A man walks on the deserted road, past the Karachi Municipal Corporation (KMC) building, during a lockdown after Pakistan shut all markets, public places and discouraged large gatherings amid an outbreak of coronavirus disease (COVID-19), in Karachi.PHOTO: REUTERS

Post Covid-19 Pakistan

The decisions our government takes in the next few weeks will probably shape our country for years to come


Naeem Sadiq April 04, 2020
Three key obstacles ought to be addressed for Pakistan to end its endless journey of poverty, inequality and misgovernance. To limit its “bursting at the seams” population, to completely digitise all aspects of its governance and to downsize its dysfunctional bureaucracy. Thanks to Covid-19, it seems to have already accomplished the third task. As if it was a virus under a 20-second soapy attack, the Government of Pakistan, in less than seven days, stood literally dissolved and fallen apart like a house of cards. The bloated bureaucratic machinery that, for 72 years, stubbornly blocked every road to progress was effectively dismantled by an insignificant fatty membrane.

Pakistan desperately realises the need to help and make things better for its ordinary and forgotten citizens. It has mustered enough funds and good intentions — both being necessary but not enough. The reason is simple. Pakistan does not know who its ordinary people are, what their names are, where they live and what they do. Not only that, it has no record of the existence of its 60 million unregistered children. It does not know who and where its 25 million out-of-school children are. It does not know who, how many and where its homeless, unemployed, daily-wagers, plumbers, street vendors, masons, janitors, bus drivers, house maids, cashiers, street children are, besides a host of other individuals who need support because they cannot work from home.

The fact of the matter is that we do not know the facts. Pakistan has remained a ‘data-less’ society for 72 years. Our digitally-challenged bureaucracy has kept Pakistan bogged down on forms and files, on photocopies and affidavits, and on signatures and stamps. In simple words we are digitally unprepared — to cope with the current crisis and for creating a better future. Pakistan thus has a stark choice. Make radical changes to its governance and processes or simply be forgotten by history.

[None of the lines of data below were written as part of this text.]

(** * mcp-servarr: a shallow embedding of [src/server.py] and
    [src/http_server.py], and the properties of the specification
    checked against it.

    Layout: Python data (strings, JSON values, exceptions), the
    datetime and number-formatting helpers the facade relies on, an
    error-and-trace monad for the outbound HTTP calls, then the typed
    client, the fourteen facade operations, the [call_tool] dispatcher
    and the Starlette routes; theorems come last. *)

From Stdlib Require Import ZArith List String Ascii Bool Lia.
From Stdlib Require Import DecimalString DecimalZ.
From Stdlib Require Import Sorted Permutation.
Import ListNotations.

Set Warnings "-register-all".

Open Scope string_scope.
Open Scope Z_scope.

(* ================================================================= *)
(** ** Python strings

    A [str] is held as the bytes of its UTF-8 encoding, so ASCII text
    is held character by character.  The standard library is modelled
    as CPython 3.11 behaves.  Two operations are modelled on a part of
    their domain: [lower] on ASCII text, and [repr] on text whose
    characters beyond ASCII are printable.  A statement whose truth
    depends on [lower] takes ASCII text as a premise. *)

Module PyStr.

Definition nl : string := String "010"%char "".
Definition dquote : ascii := "034"%char.
Definition squote : ascii := "039"%char.
Definition backslash : ascii := "092"%char.

(** [str(n)] for an [int]. *)
Definition of_Z (n : Z) : string := NilEmpty.string_of_int (Z.to_int n).

(** [format(n, "02d")]: zero padding to width two, the sign counting
    towards the width. *)
Definition pad2 (n : Z) : string :=
  if (0 <=? n) && (n <? 10) then "0" ++ of_Z n else of_Z n.

Definition lower_ascii (c : ascii) : ascii :=
  let n := nat_of_ascii c in
  if (Nat.leb 65 n && Nat.leb n 90)%bool then ascii_of_nat (n + 32) else c.

(** [s.lower()] for ASCII text: the letters A to Z.  The cased letters
    beyond ASCII, which [str.lower] maps as well, are left as they are;
    [is_ascii] marks the text on which this is [str.lower]. *)
Fixpoint lower (s : string) : string :=
  match s with
  | EmptyString => EmptyString
  | String c r => String (lower_ascii c) (lower r)
  end.

(** [needle in hay]. *)
Fixpoint contains (needle hay : string) : bool :=
  prefix needle hay ||
  match hay with
  | EmptyString => false
  | String _ r => contains needle r
  end.

(** [s.replace(c, new)] for a one-character pattern [c]. *)
Fixpoint replace_char (c : ascii) (new : string) (s : string) : string :=
  match s with
  | EmptyString => EmptyString
  | String a r =>
      if Ascii.eqb a c then new ++ replace_char c new r
      else String a (replace_char c new r)
  end.

Fixpoint mem_char (c : ascii) (s : string) : bool :=
  match s with
  | EmptyString => false
  | String a r => Ascii.eqb a c || mem_char c r
  end.

Definition hex_digit (n : nat) : ascii :=
  if Nat.ltb n 10 then ascii_of_nat (48 + n) else ascii_of_nat (87 + n).

Definition escape_char (q c : ascii) : string :=
  let n := nat_of_ascii c in
  if Ascii.eqb c backslash then String backslash (String backslash "")
  else if Ascii.eqb c q then String backslash (String q "")
  else if Nat.eqb n 10 then String backslash "n"
  else if Nat.eqb n 13 then String backslash "r"
  else if Nat.eqb n 9 then String backslash "t"
  else if (Nat.ltb n 32 || Nat.eqb n 127)%bool then
    String backslash
      (String "x" (String (hex_digit (n / 16)) (String (hex_digit (n mod 16)) "")))
  else String c "".

Fixpoint escape (q : ascii) (s : string) : string :=
  match s with
  | EmptyString => EmptyString
  | String c r => escape_char q c ++ escape q r
  end.

(** [repr(s)] for a [str]: single quotes unless the text has a single
    quote and no double quote.  Characters beyond ASCII are taken as
    printable and kept. *)
Definition repr (s : string) : string :=
  let q := if mem_char squote s && negb (mem_char dquote s) then dquote else squote in
  String q (escape q s ++ String q "").

(** [s.rstrip("/")]. *)
Fixpoint rstrip_slash (s : string) : string :=
  match s with
  | EmptyString => EmptyString
  | String c r =>
      match rstrip_slash r with
      | EmptyString => if Ascii.eqb c "/"%char then EmptyString else String c EmptyString
      | r' => String c r'
      end
  end.

Definition is_empty (s : string) : bool :=
  match s with EmptyString => true | _ => false end.

(** Whether the text is ASCII: every byte below 128. *)
Fixpoint is_ascii (s : string) : bool :=
  match s with
  | EmptyString => true
  | String c r => Nat.ltb (nat_of_ascii c) 128 && is_ascii r
  end.

Definition byte (c : ascii) : Z := Z.of_nat (nat_of_ascii c).

Definition is_continuation (c : ascii) : bool := (128 <=? byte c) && (byte c <=? 191).

(** How a sequence starts: what its first byte gives at once, the
    number of continuation bytes it asks for, and its payload. *)
Definition utf8_start (b : Z) : list Z * nat * Z :=
  if b <? 128 then ([b], 0%nat, 0)
  else if (194 <=? b) && (b <=? 223) then ([], 1%nat, b - 192)
  else if (224 <=? b) && (b <=? 239) then ([], 2%nat, b - 224)
  else if (240 <=? b) && (b <=? 244) then ([], 3%nat, b - 240)
  else ([65533], 0%nat, 0).

(** UTF-8 decoding with [need] continuation bytes still to come for
    the payload [acc]; a byte that fits no sequence is read as U+FFFD. *)
Fixpoint utf8_decode (need : nat) (acc : Z) (s : string) : list Z :=
  match s with
  | EmptyString => match need with O => [] | S _ => [65533] end
  | String c r =>
      match need with
      | S k =>
          if is_continuation c then
            match k with
            | O => (acc * 64 + (byte c - 128)) :: utf8_decode 0 0 r
            | S _ => utf8_decode k (acc * 64 + (byte c - 128)) r
            end
          else
            let '(out, need', acc') := utf8_start (byte c) in
            (65533 :: out ++ utf8_decode need' acc' r)%list
      | O =>
          let '(out, need', acc') := utf8_start (byte c) in
          (out ++ utf8_decode need' acc' r)%list
      end
  end.

(** The code points of a text, which the model holds as UTF-8 bytes. *)
Definition code_points (s : string) : list Z := utf8_decode 0 0 s.

(** The first [n] characters of a text. *)
Fixpoint take_chars (n : nat) (s : string) : string :=
  match s with
  | EmptyString => EmptyString
  | String c r =>
      if is_continuation c then String c (take_chars n r)
      else
        match n with
        | O => EmptyString
        | S k => String c (take_chars k r)
        end
  end.

End PyStr.

(* ================================================================= *)
(** ** JSON values, as [json.loads] hands them to the code *)

(** Numbers are restricted to integer literals, which [json.loads] reads
    with [int()]: they have at most 4300 digits, and [str] never
    refuses them.  Objects keep their insertion order, as Python dicts
    do. *)
Inductive json : Type :=
| JNull
| JBool (b : bool)
| JNum (n : Z)
| JStr (s : string)
| JArr (items : list json)
| JObj (fields : list (string * json)).

Module Py.

Definition type_name (j : json) : string :=
  match j with
  | JNull => "NoneType"
  | JBool _ => "bool"
  | JNum _ => "int"
  | JStr _ => "str"
  | JArr _ => "list"
  | JObj _ => "dict"
  end.

Fixpoint join (sep : string) (l : list string) : string :=
  match l with
  | [] => ""
  | [x] => x
  | x :: r => x ++ sep ++ join sep r
  end.

(** [repr(v)]. *)
Fixpoint repr (j : json) : string :=
  match j with
  | JNull => "None"
  | JBool true => "True"
  | JBool false => "False"
  | JNum n => PyStr.of_Z n
  | JStr s => PyStr.repr s
  | JArr l => "[" ++ join ", " (map repr l) ++ "]"
  | JObj kvs =>
      "{" ++ join ", " (map (fun kv => PyStr.repr (fst kv) ++ ": " ++ repr (snd kv)) kvs) ++ "}"
  end.

(** [str(v)], which is what an f-string field without a format
    specification inserts. *)
Definition str (j : json) : string :=
  match j with
  | JStr s => s
  | _ => repr j
  end.

(** [bool(v)]. *)
Definition truthy (j : json) : bool :=
  match j with
  | JNull => false
  | JBool b => b
  | JNum n => negb (n =? 0)
  | JStr s => negb (PyStr.is_empty s)
  | JArr l => match l with [] => false | _ => true end
  | JObj kvs => match kvs with [] => false | _ => true end
  end.

Fixpoint lookup (k : string) (kvs : list (string * json)) : option json :=
  match kvs with
  | [] => None
  | (k', v) :: r => if String.eqb k' k then Some v else lookup k r
  end.

End Py.

(* ================================================================= *)
(** ** Exceptions *)

(** The exception classes the code can meet, all of them subclasses of
    [Exception], each with what [str(e)] needs.  [ApiRequestFailed n] is the
    [Exception(f"API request failed: {n}")] raised by the client;
    [TransportError] and [JSONDecodeError] are raised by the HTTP
    library and re-raised unchanged. *)
Inductive exn : Type :=
| KeyError (key : string)
| TypeError (msg : string)
| AttributeError (msg : string)
| ValueError (msg : string)
| OverflowError (msg : string)
| ApiRequestFailed (status : Z)
| TransportError (msg : string)
| JSONDecodeError (msg : string).

Definition str_exn (e : exn) : string :=
  match e with
  | KeyError k => PyStr.repr k
  | TypeError m | AttributeError m | ValueError m | OverflowError m => m
  | ApiRequestFailed n => "API request failed: " ++ PyStr.of_Z n
  | TransportError m | JSONDecodeError m => m
  end.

While cell phone apps may serve a limited commercial or a task-based function, they are not a replacement for a national digitisation programme. Pakistan needs to develop digital, integrated and shared databases and processes for every function performed by the federal and the provincial governments. These could relate to teachers and students, births and deaths, workers and incomes, land and revenues, taxes and transactions, salaries and pensions, industry and workers and health and hospitals. The list is endless.

The government must publicly state the three underlying principles of digitisation. First, that no citizen will be required to visit any government office to give or receive any service, permission, approval, license, document or payment. Second, that no single piece of information once given to any government office will be asked for or entered again by any other office of the state. Third, that no one will ever need to submit a copy of the CNIC, degree, marriage certificate, attestation or an affidavit to any office.

As a first step towards downsizing the bureaucracy, Pakistan should halve the salaries of all government employees from Grade 17 to Grade 22 and give them an option to leave. Just selling off their generously allocated government vehicles would easily fetch about Rs200 billion. Instead, thousands of IT graduates can be employed and a national IT organisation can be set up to develop hundreds of new paperless and ‘bureaucracy-less’ integrated digital processes.

The decisions our government takes in the next few weeks will probably shape our country for years to come. We must act quickly and decisively. The new system ought to focus on improving the lives of our most neglected, weak and vulnerable segment of society. Limiting population, eliminating bureaucracy and restraining obscurantist ulema, muftis and the Ruet-e-Hilals should be the top priorities for a post Covid-19 Pakistan. After all, a modern state cannot be built on vague and nostalgic ideas of cities that existed a thousand years ago.

Published in The Express Tribune, April 4th, 2020.